Não se pode inovar no alcance de aplicação de uma norma penal.
Essa não é a função do Judiciário”, afirmou.
Qualidade das leis
O desembargador acredita que, na prática, há uma
queda significativa na qualidade das leis. Mas isso não dá ao juiz
o poder de legislar. “O trânsito sempre matou, mata e matará, mas
cabe ao Legislativo estabelecer as regras para punir, e não ao
Judiciário ampliar as normas jurídicas”, advertiu o
desembargador. “Não se pode fragilizar o escudo protetor do
indivíduo em face do poder punitivo do estado. Se a norma é
deficiente, a culpa não é do Judiciário”, defendeu.

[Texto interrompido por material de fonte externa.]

(* ===== verification/Reassembler.v ===== *)
(** * Received messages and reassembly ([message_reassembler.rs], [received_message.rs])

    Fragments of a large message are collected per parent id until all have
    arrived; the result is read through a reader that chains the fragments'
    payloads. *)

From S2P Require Import Prelude Floats Types Cursor BufferPool Message.

(** ** [ReceivedMessage] *)
Inductive ReceivedMessage :=
| Single (message : Message)
| FragmentedMessages (fragments : list Message).

Definition ReceivedMessage_id (self : ReceivedMessage) : option MessageId :=
  match self with
  | Single message => Some (m_id message)
  | FragmentedMessages v =>
      m ← v !! 0%nat;
      f ← m_fragment m;
      Some (parent_id f)
  end.

Definition ReceivedMessage_channel (self : ReceivedMessage) : option Z :=
  match self with
  | Single message => Some (m_channel message)
  | FragmentedMessages v => m ← v !! 0%nat; Some (m_channel m)
  end.

Definition ReceivedMessage_payload_len `{BuildProfile} (self : ReceivedMessage) : option Z :=
  match self with
  | Single message => Message_size message
  | FragmentedMessages v =>
      m ← v !! (length v - 1)%nat;
      n ← Message_size m;
      Some (1024 * (Z.of_nat (length v) - 1) + n)
  end.

(** [payload]: all the bytes its reader yields. *)
Definition ReceivedMessage_payload (self : ReceivedMessage) : list Z :=
  match self with
  | Single message => Message_as_slice message
  | FragmentedMessages v => foldl (fun acc m => acc ++ Message_as_slice m) [] v
  end.

(** [payload_to_owned] also computes [payload_len], for the capacity. *)
Definition ReceivedMessage_payload_to_owned `{BuildProfile} (self : ReceivedMessage) : option (list Z) :=
  _ ← ReceivedMessage_payload_len self; Some (ReceivedMessage_payload self).

(** ** [IncompleteMessage] *)
Record IncompleteMessage := MkIncomplete {
  im_num_fragments : Z;
  num_received_fragments : Z;
  fragments : list (option Message);
}.

Definition IncompleteMessage_new (num : Z) : option IncompleteMessage :=
  if negb (num <=? MAX_FRAGMENTS) then None
  else if negb (1 <? num) then None
  else Some {| im_num_fragments := num; num_received_fragments := 0;
               fragments := replicate (Z.to_nat num) None |}.

Definition IncompleteMessage_add_fragment (frag_index : Z) (message : Message) : M IncompleteMessage bool :=
  st_assert (frag_index <=? MAX_FRAGMENTS);;
  self ← st_get;
  st_assert (frag_index <? im_num_fragments self);;
  seen ← st_lift (fragments self !! Z.to_nat frag_index);
  match seen with
  | Some _ => mret false
  | None =>
      fs ← st_lift (vec_set (Z.to_nat frag_index) (Some message) (fragments self));
      let n := num_received_fragments self + 1 in
      st_put {| im_num_fragments := im_num_fragments self; num_received_fragments := n; fragments := fs |};;
      mret (n =? im_num_fragments self)
  end.

(** ** [MessageReassembler] *)
Record MessageReassembler := MkReassembler { in_progress : gmap Z IncompleteMessage }.

Definition MessageReassembler_default : MessageReassembler := MkReassembler ∅.
(* ===== verification/Channel.v ===== *)
(** * Channels ([channel.rs])

    A channel queues outbound messages and filters inbound ones.  The
    unreliable channel forgets a message when it goes into a packet; the
    reliable one keeps it, and offers it again every [resend_time] seconds,
    until an ack dismisses it.  The trait [ChannelT] is a class with an
    instance per implementation and one for the enum that dispatches. *)

From S2P Require Import Prelude Floats Types SequenceBuffer BufferPool Cursor Message.

(** ** [MessageHandle] ([dispatcher.rs]): a message that went into a packet *)
Record MessageHandle := MkHandle {
  mh_id : MessageId;
  frag_index : option Z;
  mh_channel : Z;
}.

Definition MessageHandle_parent_id (self : MessageHandle) : option MessageId :=
  (fun frag_index => wrap16 (mh_id self - frag_index)) <$> frag_index self.

(** ** The trait *)
Class ChannelT `{BuildProfile, ByteOrder} (C : Type) := {
  ch_id : C -> Z;
  ch_update : f64 -> C -> C;
  any_ready_to_send : C -> bool;
  enqueue_message : MessageId -> list Z -> Fragmented -> M (BufPool * C) unit;
  message_ack_received : MessageHandle -> M C (list PooledBuffer);
  get_message_to_write_to_a_packet : Z -> M C (option Message);
  accepts_message : Message -> M C bool;
}.

(** The filter both implementations put in [accepts_message], on their
    [seen_buf]. *)
Definition seen_accepts (id : MessageId) : M (SequenceBuffer bool) bool :=
  self ← st_get;
  if negb (SeqBuf.check_sequence self id) then mret false
  else
    e ← st_asks (fun self => SeqBuf.exists_ self id);
    if e : bool then mret false
    else
      r ← st_try (SeqBuf.insert id true);
      mret (match r with Ok _ => true | Err _ => false end).
(* ===== verification/Dispatcher.v ===== *)
(** * The message dispatcher ([dispatcher.rs])

    Assigns message ids, splits large payloads into fragments, remembers
    which messages went into which packet, turns packet acks into message
    acks, and collects received messages in an inbox per channel.  The
    operations that need a channel are written against the interface
    [ChannelT], and their theorems use its laws only. *)

From S2P Require Import Prelude Floats Types SequenceBuffer BufferPool Cursor Message Reassembler Channel.

(** ** [SentFragMap] *)
Inductive FragAckStatus :=
| Unknown
| Complete
| Partial (remaining : list MessageId).

#[export] Instance FragAckStatus_default : Default FragAckStatus := Unknown.

Record SentFragMap := MkSentFragMap { sfm_m : SequenceBuffer FragAckStatus }.

Definition SentFragMap_with_capacity (size : Z) : SentFragMap := MkSentFragMap (SeqBuf.with_capacity size).

(** The field [m]. *)
Definition sfm_zoom {A} : M (SequenceBuffer FragAckStatus) A -> M SentFragMap A :=
  st_zoom sfm_m (fun m _ => MkSentFragMap m).

Definition SentFragMap_insert_fragmented_message (id : MessageId) (fragment_ids : list MessageId)
  : M SentFragMap unit :=
  sfm_zoom (SeqBuf.insert id (Partial fragment_ids)).

Definition SentFragMap_ack_fragment_message (parent_id fragment_id : MessageId) : M SentFragMap bool :=
  entry ← sfm_zoom (st_asks (fun m => SeqBuf.get_mut m parent_id));
  match entry with
  | None => mret false
  | Some (entry, write_entry) =>
      ret ← (match entry with
             | Complete => mret false
             | Unknown => mret false
             | Partial remaining =>
                 let remaining := List.filter (fun id => negb (id =? fragment_id)) remaining in
                 sfm_zoom (st_update (fun _ => write_entry (Partial remaining)));;
                 mret (match remaining with [] => true | _ => false end)
             end);
      (if ret : bool then st_unwrap (sfm_zoom (SeqBuf.insert parent_id Complete)) else mret tt);;
      mret ret
  end.

(** ** [MessageDispatcher] *)
Record MessageDispatcher := MkDispatcher {
  next_message_id : Z;
  sent_frag_map : SentFragMap;
  messages_in_packets : SequenceBuffer (list MessageHandle);
  message_reassembler : MessageReassembler;
  message_inbox : gmap Z (list ReceivedMessage);
  ack_inbox : gmap Z (list MessageId);
}.

Definition MessageDispatcher_new (config : PicklebackConfig) : MessageDispatcher := {|
  next_message_id := 0;
  sent_frag_map := SentFragMap_with_capacity (sent_frag_map_size config);
  messages_in_packets := SeqBuf.with_capacity (received_packets_buffer_size config);
  message_reassembler := MessageReassembler_default;
  message_inbox := ∅;
  ack_inbox := ∅;
|}.

Section fields.
Context {A : Type}.
Definition on_sent_frag_map : M SentFragMap A -> M MessageDispatcher A :=
  st_zoom sent_frag_map (fun x d => MkDispatcher (next_message_id d) x (messages_in_packets d)
    (message_reassembler d) (message_inbox d) (ack_inbox d)).
Definition on_messages_in_packets : M (SequenceBuffer (list MessageHandle)) A -> M MessageDispatcher A :=
  st_zoom messages_in_packets (fun x d => MkDispatcher (next_message_id d) (sent_frag_map d) x
    (message_reassembler d) (message_inbox d) (ack_inbox d)).
Definition on_message_reassembler : M MessageReassembler A -> M MessageDispatcher A :=
  st_zoom message_reassembler (fun x d => MkDispatcher (next_message_id d) (sent_frag_map d)
    (messages_in_packets d) x (message_inbox d) (ack_inbox d)).
Definition on_message_inbox : M (gmap Z (list ReceivedMessage)) A -> M MessageDispatcher A :=
  st_zoom message_inbox (fun x d => MkDispatcher (next_message_id d) (sent_frag_map d)
    (messages_in_packets d) (message_reassembler d) x (ack_inbox d)).
Definition on_ack_inbox : M (gmap Z (list MessageId)) A -> M MessageDispatcher A :=
  st_zoom ack_inbox (fun x d => MkDispatcher (next_message_id d) (sent_frag_map d)
    (messages_in_packets d) (message_reassembler d) (message_inbox d) x).
End fields.

(** [entry(k).or_default().push(x)]. *)
Definition inbox_push {A} (k : Z) (x : A) : M (gmap Z (list A)) unit :=
  st_modify (fun m => <[k := default [] (m !! k) ++ [x]]> m).

(** [mem::take(entry(k).or_default())], and draining it. *)
Definition inbox_take {A} (k : Z) : M (gmap Z (list A)) (list A) :=
  m ← st_get;
  st_put (<[k := []]> m);;
  mret (default [] (m !! k)).

Definition MessageDispatcher_process_received_message (msg : Message) : M MessageDispatcher unit :=
  received_msg ←
    (match m_fragment msg with
     | None => mret (Some (Single msg))
     | Some _ => on_message_reassembler (MessageReassembler_add_fragment msg)
     end);
  match received_msg with
  | Some msg =>
      channel ← st_lift (ReceivedMessage_channel msg);
      on_message_inbox (inbox_push channel msg)
  | None => mret tt
  end.

Definition MessageDispatcher_take_received_messages (channel : Z) : M MessageDispatcher (list ReceivedMessage) :=
  on_message_inbox (inbox_take channel).

Definition MessageDispatcher_drain_message_acks (channel : Z) : M MessageDispatcher (list MessageId) :=
  on_ack_inbox (inbox_take channel).

Definition MessageDispatcher_set_packet_message_handles (packet_handle : PacketId)
    (message_handles : list MessageHandle) : M MessageDispatcher unit :=
  on_messages_in_packets (SeqBuf.insert packet_handle message_handles).

Definition MessageDispatcher_next_message_id : M MessageDispatcher MessageId :=
  d ← st_get;
  st_put (MkDispatcher (wrap16 (next_message_id d + 1)) (sent_frag_map d) (messages_in_packets d)
            (message_reassembler d) (message_inbox d) (ack_inbox d));;
  mret (next_message_id d).

(** The part of [acked_packet] after the channel was told: the message ack,
    for a fragment once all the fragments of its parent are acked. *)
Definition ack_message (msg_handle : MessageHandle) : M MessageDispatcher unit :=
  match MessageHandle_parent_id msg_handle with
  | Some parent_id =>
      all ← on_sent_frag_map (SentFragMap_ack_fragment_message parent_id (mh_id msg_handle));
      if all : bool then on_ack_inbox (inbox_push (mh_channel msg_handle) parent_id) else mret tt
  | None => on_ack_inbox (inbox_push (mh_channel msg_handle) (mh_id msg_handle))
  end.

Section channels.
Context `{BP : BuildProfile, BO : ByteOrder}.

(** [channel_list.get_mut(c).unwrap().message_ack_received(handle)]. *)
Definition channel_ack_received (msg_handle : MessageHandle) : M ChannelList (list PooledBuffer) :=
  l ← st_get;
  ch ← st_lift (ChannelList_get l (mh_channel msg_handle));
  '(ch, bufs) ← st_local ch (message_ack_received msg_handle);
  st_put (ChannelList_set (mh_channel msg_handle) ch l);;
  mret bufs.

(** The loop over the packet's handles, with the buffers returned so far. *)
Fixpoint ack_handles (msg_handles : list MessageHandle) (returned_buffers : list PooledBuffer)
  : M (MessageDispatcher * ChannelList) (list PooledBuffer) :=
  match msg_handles with
  | [] => mret returned_buffers
  | msg_handle :: rest =>
      bufs ← st_snd (channel_ack_received msg_handle);
      st_fst (ack_message msg_handle);;
      ack_handles rest (returned_buffers ++ bufs)
  end.

Definition MessageDispatcher_acked_packet (packet_handle : PacketId)
  : M (MessageDispatcher * ChannelList) (list PooledBuffer) :=
  msg_handles ← st_fst (on_messages_in_packets (SeqBuf.remove packet_handle));
  match msg_handles with
  | Some msg_handles => ack_handles msg_handles []
  | None => mret []
  end.

Context {C : Type} {CT : ChannelT C}.

(** [&payload[start..end]]. *)
Definition slice (start end_ : Z) (payload : list Z) : option (list Z) :=
  if (start <=? end_) && (end_ <=? Z.of_nat (length payload)) then
    Some (take (Z.to_nat (end_ - start)) (drop (Z.to_nat start) payload))
  else None.

(** The fragment loop, from the index [index]: the ids it has given out. *)
Fixpoint fragment_loop (n : nat) (index num_fragments : Z) (parent_id id : MessageId) (frag_ids : list MessageId)
    (payload : list Z) : M (MessageDispatcher * (BufPool * C)) (list MessageId) :=
  match n with
  | O => mret frag_ids
  | S n' =>
      last ← st_lift (arith16 (num_fragments - 1));
      payload_size ← st_lift
        (if index =? last then
           m ← arith16 (num_fragments - 1);
           k ← arith16 (m * 1024);
           arith16 (wrap16 (Z.of_nat (length payload)) - k)
         else Some 1024);
      id ← (if 0 <? index then st_fst MessageDispatcher_next_message_id else mret id);
      let fragment := {| f_index := index; num_fragments := num_fragments; parent_id := parent_id |} in
      let start := index * 1024 in
      let end_ := start + payload_size in
      frag_payload ← st_lift (slice start end_ payload);
      st_snd (enqueue_message id frag_payload (Yes fragment));;
      fragment_loop n' (index + 1) num_fragments parent_id id (frag_ids ++ [id]) payload
  end.

Definition MessageDispatcher_add_large_message_to_channel (payload : list Z)
  : M (MessageDispatcher * (BufPool * C)) MessageId :=
  let full_payload_size := Z.of_nat (length payload) in
  st_assert (1024 <? full_payload_size);;
  let remainder := if 0 <? full_payload_size mod 1024 then 1 else 0 in
  let num_fragments := wrap16 (full_payload_size / 1024 + remainder) in
  id ← st_fst MessageDispatcher_next_message_id;
  let parent_id := id in
  frag_ids ← fragment_loop (Z.to_nat num_fragments) 0 num_fragments parent_id id [] payload;
  st_fst (on_sent_frag_map (SentFragMap_insert_fragmented_message parent_id frag_ids));;
  mret parent_id.

Definition MessageDispatcher_add_message_to_channel (payload : list Z)
  : M (MessageDispatcher * (BufPool * C)) MessageId :=
  if Z.of_nat (length payload) <=? 1024 then
    id ← st_fst MessageDispatcher_next_message_id;
    st_snd (enqueue_message id payload No);;
    mret id
  else MessageDispatcher_add_large_message_to_channel payload.
End channels.

(** ** Acks of fragmented messages *)

Section frag_acks.
Context (p : MessageId).

(** The map remembers [p]: it is not too old to be inserted again. *)
Record remembers (s : SentFragMap) (st : FragAckStatus) : Prop := {
  re_wf : SeqBufFacts.wf (sfm_m s);
  re_u16 : u16 p;
  re_find : SeqBufFacts.find (sfm_m s) p = Some st;
  re_old : SeqBufFacts.too_old (sfm_m s) p = false;
  re_newest : sequence_greater_than p (sequence (sfm_m s)) = false;
}.

Lemma sfm_entry s st : remembers s st ->
  sfm_zoom (st_asks (fun m => SeqBuf.get_mut m p)) s =
    Some (s, Ok (Some (st, fun v => SeqBuf.set_entry (SeqBufFacts.slot (sfm_m s) p) v (sfm_m s)))).
Proof.
  intros []. unfold sfm_zoom, st_zoom, st_asks. rewrite SeqBufFacts.get_mut_find, re_find0 by done.
  by destruct s.
Qed.

Lemma ack_complete s id : remembers s Complete ->
  SentFragMap_ack_fragment_message p id s = Some (s, Ok false).
Proof.
  intros Hs. pose proof (sfm_entry s _ Hs) as He. unfold SentFragMap_ack_fragment_message.
  run_step He. do 2 run_done. done.
Qed.

(** The write of what remains. *)
Lemma sfm_write s rem rem' : remembers s (Partial rem) ->
  exists s', sfm_zoom (st_update (fun _ =>
      SeqBuf.set_entry (SeqBufFacts.slot (sfm_m s) p) (Partial rem') (sfm_m s))) s = Some (s', Ok tt) /\
    remembers s' (Partial rem').
Proof.
  intros [Hwf Hp Hf Hold Hnew].
  destruct (SeqBufFacts.set_entry_run p (Partial rem') _ (sfm_m s) Hwf Hf)
    as (m' & Hset & Hwf' & Hs' & Hl' & Hf').
  exists (MkSentFragMap m'). unfold sfm_zoom, st_zoom, st_update. rewrite Hset. split; [done|].
  split; cbn [sfm_m]; try done.
  - by rewrite Hf', decide_True.
  - unfold SeqBufFacts.too_old in *. by rewrite Hs', Hl'.
  - by rewrite Hs'.
Qed.

(** The insertion of [Complete]. *)
Lemma sfm_complete s st : remembers s st ->
  exists s', st_unwrap (sfm_zoom (SeqBuf.insert p Complete)) s = Some (s', Ok tt) /\ remembers s' Complete.
Proof.
  intros [Hwf Hp Hf Hold Hnew]. exists (MkSentFragMap (SeqBufFacts.fill_slot p Complete (sfm_m s))).
  assert (Hadv : SeqBufFacts.advance p (sfm_m s) = sfm_m s) by (unfold SeqBufFacts.advance; by rewrite Hnew).
  split.
  - unfold st_unwrap, sfm_zoom, st_zoom. by rewrite SeqBufFacts.insert_run, Hold, Hadv by done.
  - split; cbn [sfm_m]; try done.
    + by apply SeqBufFacts.fill_slot_wf.
    + rewrite SeqBufFacts.find_fill_slot by done. by rewrite decide_True.
    + unfold SeqBufFacts.too_old, SeqBuf.len in *. simpl. by rewrite length_insert.
Qed.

O ministro Og Fernandes também lamentou que a alteração trazida pela Lei Seca tenha passado a exigir quantidade mínima de álcool no sangue, atestável apenas por dois tipos de exames, tornando a regra mais benéfica ao motorista infrator. “É extremamente tormentoso para o juiz deparar-se com essa falha”, declarou. Mas ele conclui: “Matéria penal se rege pela tipicidade, e o juiz deve se sujeitar à lei.” A ministra Maria Thereza de Assis Moura, da mesma forma, lembrou que alterações na lei só podem ser feitas pelo legislador.
Caso concreto
No recurso interposto no STJ, o Ministério Público
do Distrito Federal (MPDF) se opõe a uma decisão do Tribunal de
Justiça local (TJDF), que acabou beneficiando um motorista que não
se submeteu ao teste do bafômetro, porque à época o exame não foi
oferecido por policiais. O motorista se envolveu em acidente de
trânsito em março de 2008, quando a Lei Seca ainda não estava em
vigor, e à época foi encaminhado ao Instituto Médico Legal, onde
um teste clínico atestou o estado de embriaguez.
Denunciado pelo MP com base no artigo 306 do CTB, o motorista conseguiu o trancamento da ação penal, por meio de um habeas corpus, sob a alegação de que não ficou comprovada a concentração de álcool exigida pela nova redação da norma trazida pela Lei Seca. O tribunal local entendeu que a lei nova seria mais benéfica para o réu, por impor critério mais rígido para a verificação da embriaguez, devendo por isso ser aplicada a fatos anteriores à sua vigência.
A decisão da Terceira Seção negou provimento ao recurso do MPDF.